Federal Finance Minister Olaf Scholz (SPD) announced during his visit to the city of Stolberg near Aachen, which was badly affected by the flood, that it would need a “much larger amount” than the flood in 2013.

The fact that it will be a good five times as large is still an exclamation point.

The federal and state governments have raised almost six billion euros for the reconstruction of East Germany, and 30 billion euros are now expected.

What is particularly astonishing is the large difference to the sum of the insured losses, because there is not that much difference in the two flood disasters. While the insurance industry had put a loss of 4.65 billion euros from the floods on the Elbe and Oder, the first estimate is now 4 to 5 billion. This can also be seen on a small scale on site: the LEG housing company, which has a good 200 affected apartments, mainly in the Ahr region, is providing 1 million euros for clearing work, especially for those tenants who do not have household insurance. And there are obviously quite a few. The costs that the company incurs as a result of repairs, replacement accommodation or loss of rent, on the other hand, are almost entirely covered by the elementary insurance.

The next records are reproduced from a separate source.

Lemma call_slot_obeys action slot args dl selected w : follows w0 w -> refs_get "applicationId" args = JStr slot ->
  protocol w (call_slot call_helper action slot args dl selected w).2.
Proof.
  intros F Hs. unfold call_slot. destruct selected as [r|]; [|by apply carried_any].
  apply obeys_then; [apply deletion_carry|]. intros carried w1 H1. pose proof (deletion_carry r args w) as O1. rewrite H1 in O1.
  apply carried_args in H1. apply obeys_then; [apply deletion_prepare|]. intros p w2 H2.
  pose proof (deletion_prepare action slot carried dl r w1) as O2. rewrite H2 in O2. apply obeys_follows in O1, O2.
  apply carried_any; [|congruence]. etransitivity; [exact F|]. by etransitivity.
Qed.

Lemma single_obeys slot args dl w : follows w0 w -> refs_get "applicationId" args = JStr slot ->
  protocol w (call_single call_helper slot args dl w).2.
Proof.
  intros F Hs. unfold call_single. apply obeys_then; [apply obeys_db|]. intros rows w1 H1.
  apply call_slot_obeys; [|done]. etransitivity; [exact F|]. by eapply ran_db.
Qed.

Lemma each_obeys args dl : forall slots w, follows w0 w -> protocol w (call_each call_helper args dl slots w).2.
Proof.
  induction slots as [|slot slots IH]; intros w F; simpl; [reflexivity|].
  set (single := dict_set "single" _ _).
  assert (E : refs_get "applicationId" single = JStr slot).
  { unfold single, refs_get. rewrite dict_get_set_ne by done. by rewrite dict_get_set_eq. }
  apply obeys_then; [by apply single_obeys|]. intros d w1 H1. pose proof (single_obeys slot single dl w F E) as O1.
  rewrite H1 in O1. apply obeys_follows in O1. apply obeys_then; [|reflexivity]. apply IH. by etransitivity.
Qed.
End Revoking.

Lemma text_item_get key args s : text_item key args = Ok s -> refs_get key args = JStr s.
Proof. unfold text_item, refs_get. destruct (dict_get key args) as [[]|]; try done. by intros [= ->]. Qed.


(** The hosted application with a database of its own *)
Definition stored_db : Db := Eval vm_compute in store ((put_managed_resource demo_database None (opened hosted_db)).2).

Definition worker_answer (l : list Request) : result dict :=
  match l with
  | Helper "app.worker.observe" args _ :: _ =>
      Ok (if has_text "applicationId" args demo_id then [("address", JStr "10.0.0.9")] else [("absent", JBool true)])
  | Helper "storage.instances.network" _ _ :: _ => Ok [("applied", JBool true)]
  | Helper _ _ _ :: _ => Ok [("absent", JBool true)]
  | _ => Raise (HelperError "unknown")
  end.

Definition worker_world (d : Db) : World := {|
  w_db := Conn d false (fun n => 1767225600000000 + Z.of_nat n) (fun _ => demo_other) 0;
  w_others := fun _ d => d; w_steps := 0; w_monotonic := fun n => Z.of_nat n; w_readings := 0;
  w_helper := worker_answer; w_command := port_cloud; w_http := fun _ => Raise OSError;
  w_lock := fun _ => true; w_requests := [] |}.

Definition delete_args : dict := [("applicationId", JStr demo_id); ("slug", JStr "demo-app"); ("single", JBool true)].
Definition delete_run := worker_helper call_helper "app.worker.delete" delete_args (900 * second)
  (worker_world stored_db).


(** ** Creating a worker on a retained port *)

(** An observation of the slot's worker, asked since [w0], showed a server on the
    reservation's port. *)
Definition confirmed_worker (r : PortRecord) (slot : string) (w0 w : World) : Prop :=
  exists later args t earlier answer server port,
    w_requests w = later ++ Helper "app.worker.observe" args t :: earlier ++ w_requests w0
    /\ w_helper w (Helper "app.worker.observe" args t :: earlier ++ w_requests w0) = Ok answer
    /\ refs_get "applicationId" args = JStr slot /\ uuid (refs_get "serverId" answer) = Ok server
    /\ po_port_id r = Some port /\ refs_get "portId" answer = JStr port.

(** The creation is on record in the reservation the call carries, it is the
    first of this call, and an earlier one was not open, or has been confirmed. *)
Definition creation_recorded (w0 w : World) (args : dict) : Prop :=
  exists row r slot identity,
    In row (slot_ports slot w0) /\ r = fp_record row /\ po_worker_slot_id r = Some slot
    /\ refs_get "applicationId" args = JStr slot
    /\ helper_identity r = Ok identity /\ dict_get "retainedPort" args = Some (JObj identity)
    /\ port_at (po_application_id r) (store (w_db w)) = Some (with_worker (Some slot) true r)
    /\ (po_worker_create_pending r = false \/ confirmed_worker r slot w0 w)
    /\ asks (fun r => action_of r <> "app.worker.create"%string) w0 w.

Definition creating (w0 w : World) (r : Request) : Prop :=
  match r with
  | Helper action args _ =>
      action = "app.worker.create" -> dict_get "retainedPort" args <> None -> creation_recorded w0 w args
  | _ => False
  end.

The lavish aid pledges from the state should not increase the willingness to take out insurance. But a look at the areas affected by the flood, even weeks after the heavy rain, shows why the discussion about compulsory insurance for natural hazards ignores the concerns of residents. On the Ahr, unfiltered wastewater still flows directly into the river because not all sewage treatment plants are operational. Bridges were made makeshift by the technical relief organization, parts of the motorways 1 and 61 are completely closed. The energy supplier Eon expects that in many places it will take a good 18 months before some customers have an apartment again. The flood disaster blew up all risk models - it is only logical that coping with it goes beyond anything known.